Texas Students Hijack a U.S. Government Drone in Midair

The U.S. government, understandably, doesn’t want its drone technology to fall out of the sky and into other peoples’ laps. But being able to hijack a drone and control it? That’s even worse. And a team of researchers has done it for 1,000 bucks.

The University of Texas at Austin team successfully nabbed the drone on a dare from the Department of Homeland Security. They managed to do it through spoofing, a technique where a signal from hackers pretends to be the same as one sent to the drone’s GPS.

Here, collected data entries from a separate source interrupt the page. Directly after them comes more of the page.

Example strings_functions :
  TrimSpace (ToLower "  WinDows ") = "windows"
  ∧ Split "windows, linux" "," = ["windows"; " linux"]
  ∧ Split "" "," = [""]
  ∧ Join ["core"; "rancher"; "system"] "," = "core,rancher,system"
  ∧ Contains "/src/build/system-charts/charts" SystemChartsRepoDir = true
  ∧ Contains "/src/build/charts" SystemChartsRepoDir = false
  ∧ sort_strings ["rancher"; "core"; "system"] = ["core"; "rancher"; "system"].
Proof. repeat split; reflexivity. Qed.

(** The second scenario of the specification: target 2.6.3, v1 with the
    range 2.5.0 - 2.6.0 and v2 with the minimum 2.6.1: v2 alone is selected. *)
Example scenario_selects_v2 :
  sample_getVersions "2.6.3" [sample_v2; sample_v1] = Ok [sample_v2].
Proof. reflexivity. Qed.

(** The mirror scenario of the specification. *)
Example scenario_mirror :
  convertMirroredImages_in sample_Mirror (elements (dom sample_mirrored)) sample_mirrored
  = {[ "foo:1.0" := {[ "chartA" := true ]} ]}.
Proof. vm_compute. reflexivity. Qed.

(** Two names that collapse into one: the sources are united. *)
Example scenario_collapse :
  generateImageAndSourceLists
    (convertMirroredImages_in sample_Mirror (elements (dom sample_collapsing))
       sample_collapsing)
  = (["foo:1.0"], ["foo:1.0 chartA,chartB"]).
Proof. vm_compute. reflexivity. Qed.

(** A mapping inside a sequence: [walkMap] visits it, [walkthroughMap] does
    not. *)
Example walkers_on_a_sequence :
  visits (Mapping values_with_sequence) = [values_with_sequence; node_plain]
  ∧ visits_through values_with_sequence = [values_with_sequence]
  ∧ subtree (Mapping values_with_sequence) [0; 0] = Some (Mapping node_plain).
Proof. repeat split; reflexivity. Qed.

Lemma sample_Mirror_idem image : sample_Mirror (sample_Mirror image) = sample_Mirror image.
Proof.
  unfold sample_Mirror.
  destruct (String.eqb_spec image "docker.io/foo:1.0") as [-> | Hne]; [reflexivity |].
  destruct (String.eqb_spec image "docker.io/foo:1.0"); [contradiction | reflexivity].
Defined.

(** ** C1 *)

Lemma os_partition_of_extractors_witness :
  (sample_generateImages "foo:v2" node_windows ∅ Linux = ∅
   ∧ pickImage "foo:v2" Linux node_windows ∅ = ∅)
  ∧ (sample_generateImages "foo:v2" node_plain ∅ Windows = ∅
     ∧ pickImage "foo:v2" Windows node_plain ∅ = ∅)
  ∧ has_source (pickImage "foo:v2" Windows node_both ∅) "rancher/foo:1.0" "foo:v2"
  ∧ has_source (pickImage "foo:v2" Linux node_both ∅) "rancher/foo:1.0" "foo:v2".
Proof.
  refine (conj _ (conj _ (conj _ _))).
  - exact (proj1 (os_partition_of_extractors sample_Sprint_v "foo:v2" node_windows ∅)
             eq_refl).
  - exact (proj1 (proj2 (os_partition_of_extractors sample_Sprint_v "foo:v2" node_plain ∅))
             eq_refl).
  - exact (proj2 (proj1 (proj2 (proj2 (os_partition_of_extractors sample_Sprint_v
                                         "foo:v2" node_both ∅))
                           eq_refl "rancher/foo" eq_refl) "1.0" eq_refl Windows)).
  - exact (proj2 (proj1 (proj2 (proj2 (os_partition_of_extractors sample_Sprint_v
                                         "foo:v2" node_both ∅))
                           eq_refl "rancher/foo" eq_refl) "1.0" eq_refl Linux)).
Defined.

(** A node with [os: "windows,linux"] is left out of the Windows run by
    [generateImages], which puts it into the Linux run. *)
Lemma generateImages_misses_windows_in_list :
  sample_generateImages "foo:v2" node_both ∅ Windows = ∅
  ∧ has_source (sample_generateImages "foo:v2" node_both ∅ Linux)
      "rancher/foo:1.0" "foo:v2".
Proof.
  split; [reflexivity |].
  apply (has_source_addSourceToImage ∅ "rancher/foo:1.0" ["foo:v2"]).
  left. split; [reflexivity | by left].
Qed.

(** ** C7 *)

(** The node [{repository: rancher/foo, tag: 7}] below the key [image], for a
    Linux run and the chart [foo:v2]: [generateImages] adds [rancher/foo:7],
    the visitor of [pickImagesFromValuesMap] leaves the empty accumulator
    empty, and so does [pickImagesFromValuesMap] on the values. *)
Lemma pickImagesFromValuesMap_skips_a_non_string_tag_witness :
  has_source (sample_generateImages "foo:v2" node_int_tag ∅ Linux)
    "rancher/foo:7" "foo:v2"
  ∧ pickImage "foo:v2" Linux node_int_tag ∅ = ∅
  ∧ pickImagesFromValuesMap ∅ values_int_tag "foo:v2" Linux = Ok ∅.
Proof.
  pose proof (pickImagesFromValuesMap_skips_a_non_string_tag sample_Sprint_v
                "foo:v2" node_int_tag ∅ Linux "rancher/foo" (Scalar (SInt 7))
                eq_refl eq_refl eq_refl) as (Hgenerate & Hvisitor & Hvalues).
  split_and!.
  - exact (proj2 (Hgenerate eq_refl)).
  - exact Hvisitor.
  - exact (Hvalues values_int_tag [values_int_tag] [] eq_refl).
Defined.

(** The same values through the walker of each extractor: the walk of
    [pickImagesFromValuesYAML] with [generateImages] collects the image with
    its tag printed, [pickImagesFromValuesMap] collects nothing. *)
Example integer_tag_through_both_extractors :
  walkthroughMap (λ inputMap output, sample_generateImages "foo:v2" inputMap output Linux)
    values_int_tag ∅
  = {[ "rancher/foo:7" := {[ "foo:v2" := true ]} ]}
  ∧ pickImagesFromValuesMap ∅ values_int_tag "foo:v2" Linux = Ok ∅
  ∧ pickImagesFromValuesMap ∅ values_int_tag "foo:v2" Windows = Ok ∅.
Proof. vm_compute. repeat split; reflexivity. Qed.


(** ** C2 *)


(** ** C3 *)


(** ** C4 *)

Lemma sample_mirrored_run :
  convertMirroredImages sample_Mirror sample_mirrored
    {[ "foo:1.0" := {[ "chartA" := true ]} ]}.
Proof.
  pose proof (convertMirroredImages_in_elements sample_Mirror sample_mirrored) as Hrun.
  by rewrite scenario_mirror in Hrun.
Defined.

Lemma mirror_pass_renames_witness :
  convertMirroredImages sample_Mirror sample_mirrored
    {[ "foo:1.0" := {[ "chartA" := true ]} ]}
  ∧ ({[ "foo:1.0" := {[ "chartA" := true ]} ]} : ImagesSet) !! "docker.io/foo:1.0" = None
  ∧ has_source {[ "foo:1.0" := {[ "chartA" := true ]} ]} "foo:1.0" "chartA".
Proof.
  split; [exact sample_mirrored_run |].
  destruct (proj1 (mirror_pass_renames sample_Mirror sample_Mirror_idem _ _
                     sample_mirrored_run) "docker.io/foo:1.0") as [Habsent Hcarried].
  - intros [=].
  - split; [exact Habsent |]. apply Hcarried.
    exists {[ "chartA" := true ]}. split; reflexivity.
Defined.

(** ** C5 *)

Lemma mirror_pass_idempotent_witness :
  ∃ once, convertMirroredImages sample_Mirror sample_collapsing once
          ∧ convertMirroredImages sample_Mirror once once
          ∧ (∀ twice, convertMirroredImages sample_Mirror once twice → twice = once).
Proof.
  destruct (mirror_pass_idempotent sample_Mirror sample_Mirror_idem sample_collapsing)
    as (_ & [once Honce] & _ & Hagain).
  exists once. split; [exact Honce |]. exact (Hagain once Honce).
Defined.

(** ** C6 *)


(** ** C8 *)

(** C8. Output determinism does not hold for [GetImages] on a repository of
    charts: two calls with the same arguments, over the same files and the
    same index, may return different lists. In the repository [charts] the
    directory [foo] of one chart is a prefix of the path
    [foo-crd/values.yaml] of the values of the other; the image of that file
    is listed under the source [foo:1.0] when the loop over the index takes
    the entry [foo] first, and under [foo-crd:1.0] when it takes [foo-crd]
    first. Both calls return the same sorted list of images. *)
Theorem GetImages_labels_follow_the_order_of_the_index :
  sample_GetImages "" "charts" "2.6.3" [] [] ∅ Linux
    (Ok (["busybox"; "rancher/foo-crd:1.0"; "rancher/shell:v0.1.18"],
         ["busybox core"; "rancher/foo-crd:1.0 foo:1.0";
          "rancher/shell:v0.1.18 core"]))
  ∧ sample_GetImages "" "charts" "2.6.3" [] [] ∅ Linux
      (Ok (["busybox"; "rancher/foo-crd:1.0"; "rancher/shell:v0.1.18"],
           ["busybox core"; "rancher/foo-crd:1.0 foo-crd:1.0";
            "rancher/shell:v0.1.18 core"])).
Proof.
  assert (Hindex : map_to_list sample_index
                   = [("foo-crd", [sample_chart_foo_crd]); ("foo", [sample_chart_foo])])
    by (vm_compute; reflexivity).
  split.
  - eapply (GetImages_in _ _ _ _ _ _ _ _ _ _ _ _ _ _ _ _ _ _ _ _ _ _ sample_index
              [("foo", [sample_chart_foo]); ("foo-crd", [sample_chart_foo_crd])]
              [sample_chart_foo; sample_chart_foo_crd]).
    + discriminate.
    + reflexivity.
    + rewrite Hindex. apply perm_swap.
    + reflexivity.
    + vm_compute. reflexivity.
    + vm_compute. reflexivity.
  - eapply (GetImages_in _ _ _ _ _ _ _ _ _ _ _ _ _ _ _ _ _ _ _ _ _ _ sample_index
              [("foo-crd", [sample_chart_foo_crd]); ("foo", [sample_chart_foo])]
              [sample_chart_foo_crd; sample_chart_foo]).
    + discriminate.
    + reflexivity.
    + by rewrite Hindex.
    + reflexivity.
    + vm_compute. reflexivity.
    + vm_compute. reflexivity.
Qed.

(** ** After the fetch phases *)

Lemma GetImages_is_deterministic_after_the_fetch_phases_witness :
  ∃ lists,
    sample_GetImages "" "" "2.6.3" ["rancher/k3s-upgrade:v0.9"]
      ["docker.io/foo:1.0"; "busybox"] ∅ Linux (Ok lists)
    ∧ ∀ out, sample_GetImages "" "" "2.6.3" ["rancher/k3s-upgrade:v0.9"]
               ["docker.io/foo:1.0"; "busybox"] ∅ Linux out →
             Ok lists = out.
Proof.
  assert (∃ lists,
            sample_GetImages "" "" "2.6.3" ["rancher/k3s-upgrade:v0.9"]
              ["docker.io/foo:1.0"; "busybox"] ∅ Linux (Ok lists)) as [lists Hlists].
  { eapply GetImages_of_collected.
    apply collectImages_of_phases
      with (fromSystemCharts := ∅) (fromCharts := ∅) (fromSystem := ∅); reflexivity. }
  exists lists. split; [exact Hlists |].
  refine (proj1 (GetImages_is_deterministic_after_the_fetch_phases _ _ _ _ _ _ _ _ _ _
                   _ _ _ _ _ _ _ _ _ _ _ _ _ _ (Ok lists) sample_Mirror_idem Hlists) _).
  intros r1 r2 Hr1 Hr2.
  apply collectImages_no_paths in Hr1. apply collectImages_no_paths in Hr2.
  rewrite Hr1, Hr2. reflexivity.
Defined.

(** ** C9 *)

Lemma sources_are_united_witness :
  has_source (emit_all [("busybox", "core"); ("busybox", "rancher")] ∅)
    "busybox" "core"
  ∧ has_source (emit_all [("busybox", "core"); ("busybox", "rancher")] ∅)
      "busybox" "rancher"
  ∧ image_line (emit_all [("busybox", "core"); ("busybox", "rancher")] ∅) "busybox"
    = "busybox core,rancher".
Proof.
  pose proof (proj1 (sources_are_united ∅ [("busybox", "core"); ("busybox", "rancher")]
                       "busybox")) as Hunion.
  split; [apply Hunion; left; by left |].
  split; [apply Hunion; left; right; by left |].
  vm_compute. reflexivity.
Defined.

(** ** C10 *)

Lemma GetImages_returns_no_error_of_its_own_witness :
  ∃ lists, sample_GetImages "" "" "2.6.3" ["rancher/k3s-upgrade:v0.9"]
             ["docker.io/foo:1.0"] ∅ Windows (Ok lists).
Proof.
  exact (proj1 (GetImages_returns_no_error_of_its_own sample_Sprint_v nat
                  sample_NewVersion sample_GreaterThan sample_LessThan sample_Equal
                  sample_ReadFile sample_yaml_Unmarshal sample_Base sample_Rel
                  sample_Walk sample_EqualFold sample_LoadIndex
                  "rancher/shell:v0.1.18" sample_Mirror unit sample_ToObj
                  "2.6.3" ["rancher/k3s-upgrade:v0.9"] ["docker.io/foo:1.0"] Windows)).
Defined.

We’ve seen spoofing before; it was reportedly used to bring down the drone that crashed in Iran last year. As the researchers point out, we’ll be seeing (or maybe not seeing) more and more drones in the skies as the technology becomes more widely used, so making this technique ineffective will be high on Homeland Security’s priority list.

Since I like dronesplaining…. :)

The issue in this case is that the satellite coms are unencrypted in almost all military drone applications. Like almost all satellite coms in general, because the antennas are typically line-of-sight, so the standard what-me-worry approach to security says don’t even worry about it, what is the likelihood of someone standing in the radio broadcast cone and intercepting transmissions, let alone spoofing them?

And then this is the proof of concept. Non-encrypted transmissions are inherently vulnerable, no matter what you think the use case might be. One might expect the military is in the process of encrypting their satellite coms. It would be cool if commercial satellite phones and GPS also did the same thing… But then the government couldn’t listen in on your satellite calls and mess with your GPS when the president was in town (this happens, btw).

So, from a drone-countermeasure point of view, is GPS spoofing a good tactic? Sure, maybe. But this is kind of like Anonymous hacking a bunch of vulnerable police sites for lulz. That works fine, until they all fix their security. Then there are less lulz. Infosec like this tends to bring vulnerabilities to the fore, which are then fixed, and are no longer exploitable. Until the next vulnerabilitiy is found. But neither you are I are attempting to hack the government’s drones, so, well, whatever.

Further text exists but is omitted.